Russian language lectures were also taught by a Pole. He was old, tall, noble in character and carried himself proudly. He treated us like a good grandfather, and we soon fell in love with him. He was not with us for long. One very winter day in January 1940, he, one boy and one girl from the class were summoned and two Russian NKVD officers led them "under escort" directly to the railway station, where their families, who had been brought from the villages at night, were already loaded into the wagons. I did not know that my beloved aunt and uncle Kobrin from Konyukh with their children Stefa and Volodymyr were also on that train (Stefa, my age, died that winter near Irkutsk). This was the first demonstration of "father" Stalin's guardianship over us - the first exile of "enemies of the people" to Siberia. More and more new ones followed.

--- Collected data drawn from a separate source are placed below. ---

(** The second call of the checkout, when it succeeds. *)
Lemma insert_order_items_ok (session : uuid) (order : Order.t)
    (items : list CartItem.t) (gs : nat -> generated)
    (db1 db2 : database) (rows : list OrderItem.t) :
  api_insert session gs order_items_t (orderItems order items) false db1
    = Ok (rows, db2) ->
  Forall2 (line_of order) items rows
  /\ orders db2 = orders db1
  /\ order_items db2 = order_items db1 ++ rows
  /\ constraints_ok db2 = true.
Proof.
  unfold api_insert.
  destruct (new_rows order_items_t gs _) as [rs|e] eqn:Hrows; cbn [bind]; [|discriminate].
  destruct (exec session (Insert order_items_t rs false) db1) as [d|e] eqn:Hexec;
    cbn [bind]; [|discriminate].
  intros H. injection H as <- <-.
  destruct (exec_insert_ok _ _ _ _ _ _ Hexec) as (Hdb2 & Hok & _).
  split; [exact (order_item_rows_of_bodies _ _ _ _ Hrows)|].
  rewrite Hdb2 at 1 2. cbn [orders order_items with_rows rows_of]. auto.
Qed.

(** A checkout that ends in the success view has made both inserts. *)
Lemma place_order_placed (trim : string -> string) (describe : pg_error -> string)
    (session : uuid) (profile : option Profile.t) (items : list CartItem.t)
    (g1 g2 : nat -> generated) (view view' : CartView.t) (db db' : database)
    (calls : list api_call) :
  CartView.success view = false ->
  handlePlaceOrder trim describe session profile items g1 g2 view db
    = (view', db', calls) ->
  CartView.success view' = true ->
  exists order db1 rows,
    single (api_insert session g1 orders_t
              [order_body profile items
                 (CartView.setLoading true (CartView.setError "" view))] true db)
      = Ok (order, db1)
    /\ api_insert session g2 order_items_t (orderItems order items) false db1
       = Ok (rows, db').
Proof.
  intros Hfresh Hrun Hdone. unfold handlePlaceOrder in Hrun.
  destruct (trim (CartView.deliveryAddress view) =? "").
  { injection Hrun as <- _ _. cbn in Hdone. congruence. }
  destruct (single _) as [[order db1]|e] eqn:Horder.
  2:{ injection Hrun as <- _ _. cbn in Hdone. congruence. }
  destruct (api_insert session g2 order_items_t _ false db1) as [[rows db2]|e] eqn:Hitems.
  2:{ injection Hrun as <- _ _. cbn in Hdone. congruence. }
  injection Hrun as _ <- _.
  exists order, db1, rows. auto.
Qed.












(** C10.  The order that a checkout inserts carries the restaurant of the
    first cart item, whatever the restaurants of the other items; a
    checkout that succeeds creates that one order and attaches an
    order_item for every cart item to it.  A cart whose second dish is of
    another restaurant is placed as one order on the first restaurant. *)
Theorem checkout_uses_first_restaurant :
  (forall (profile : option Profile.t) (first : CartItem.t)
          (others : list CartItem.t) (view : CartView.t),
     In ("restaurant_id", js_string (Restaurant.id (CartItem.restaurant first)))
        (order_body profile (first :: others) view))
  /\ (forall (trim : string -> string) (describe : pg_error -> string)
             (session : uuid) (profile : option Profile.t) (items : list CartItem.t)
             (g1 g2 : nat -> generated) (view view' : CartView.t)
             (db db' : database) (calls : list api_call),
        CartView.success view = false ->
        handlePlaceOrder trim describe session profile items g1 g2 view db
          = (view', db', calls) ->
        CartView.success view' = true ->
        exists first others order rows,
          items = first :: others
          /\ orders db' = orders db ++ [order]
          /\ Order.restaurant_id order = Restaurant.id (CartItem.restaurant first)
          /\ order_items db' = order_items db ++ rows
          /\ List.length rows = List.length items
          /\ Forall (fun i => OrderItem.order_id i = Order.id order) rows)
  /\ (let '(view', db', _) :=
        handlePlaceOrder sample_trim sample_describe "customer-1"
          (Some sample_customer) sample_mixed_cart
          (sample_generated "order-") (sample_generated "item-")
          sample_view sample_db in
      map (fun item => Restaurant.id (CartItem.restaurant item)) sample_mixed_cart
        = ["rest-1"; "rest-2"]
      /\ CartView.success view' = true
      /\ map (fun o => (Order.id o, Order.restaurant_id o)) (orders db')
         = [("order-0", "rest-1")]
      /\ map (fun i => (OrderItem.order_id i, OrderItem.dish_id i)) (order_items db')
         = [("order-0", "dish-1"); ("order-0", "dish-3")]).
Proof.
  split; [|split].
  - intros profile first others view. unfold order_body.
    cbn [nth_error option_map js_optional]. right. left. reflexivity.
  - intros trim describe session profile items g1 g2 view view' db db' calls
      Hfresh Hrun Hdone.
    destruct (place_order_placed _ _ _ _ _ _ _ _ _ _ _ _ Hfresh Hrun Hdone)
      as (order & db1 & rows & Horder & Hitems).
    apply insert_order_ok in Horder.
    destruct Horder as ((p & first & _ & Hfirst & Ho) & _ & Horders & Hkept & _).
    apply insert_order_items_ok in Hitems.
    destruct Hitems as (Hlines & Horders' & Hrows & _).
    destruct items as [|first' others]; [discriminate|].
    cbn in Hfirst. injection Hfirst as ->.
    exists first, others, order, rows. repeat split.
    + congruence.
    + rewrite Ho. reflexivity.
    + congruence.
    + symmetry. exact (Forall2_length Hlines).
    + clear - Hlines. induction Hlines as [|item i items rows Hline _ IH];
        constructor; [apply Hline | exact IH].
  - vm_compute. repeat split; reflexivity.
Qed.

For the next school year, I moved to live in the Ukrainian Bursa on Raiska Street, where Professor Mykhailo Rebryk was the manager. In my sixth grade, out of forty students, there were six Ukrainians, two Poles, and the rest were Jewish children of refugees from Poland. We wondered why they were running away from such a civilized Western nation as the Germans.

Arrests by the Russians continued in the city and in the villages, and people - "enemies of the people" - were taken to Siberia. This did not escape the schools and bursa. One Saturday, the director of the Tkachuk school called three tenth-grade students from the bursa, and no one saw them again.

Fear of the unknown enveloped us and the entire nation. The terror of Moscow Communism raged over the Berezhansk land. The NKVD had eyes and ears everywhere. Friend to friend and brother to brother could not speak sincerely for fear of betrayal. The worst thing is that the viper who terrorized us spoke our native language. Each time, a larger part of the population became "enemies of the people". At school, we had to sing praises to our executioners, and the monthly wall newspapers that each class had to publish praised Father Stalin and the Communist Party to the heavens.

[German Occupation]

In July 1941, the German army occupied Berezhany. We welcomed the German soldiers with joy. Narid felt a thaw, knowing that there would no longer be that dreaded knocking on the door in the middle of the night, and at least it would be possible to sleep peacefully now.

After entering Berezhan, the Germans occupied the new gymnasium under the administrative building, and our classes were moved to the old traditional place - the second floor of the town hall. The new "liberator" of the Ukrainian people - Führer Hitler - reigned over the Berezhansk land. Portraits of Hitler in a long overcoat with a raised collar covering his menacing face with small, as if artificially attached whiskers under his sharp nose, and with the inscription "Hitler-liberator" hung in each classes.

The Führer immediately revealed his plans for Ukraine, liquidating the provisional Ukrainian government in Lviv and imprisoning Ukrainian leaders in concentration camps. A new wave of arrests followed.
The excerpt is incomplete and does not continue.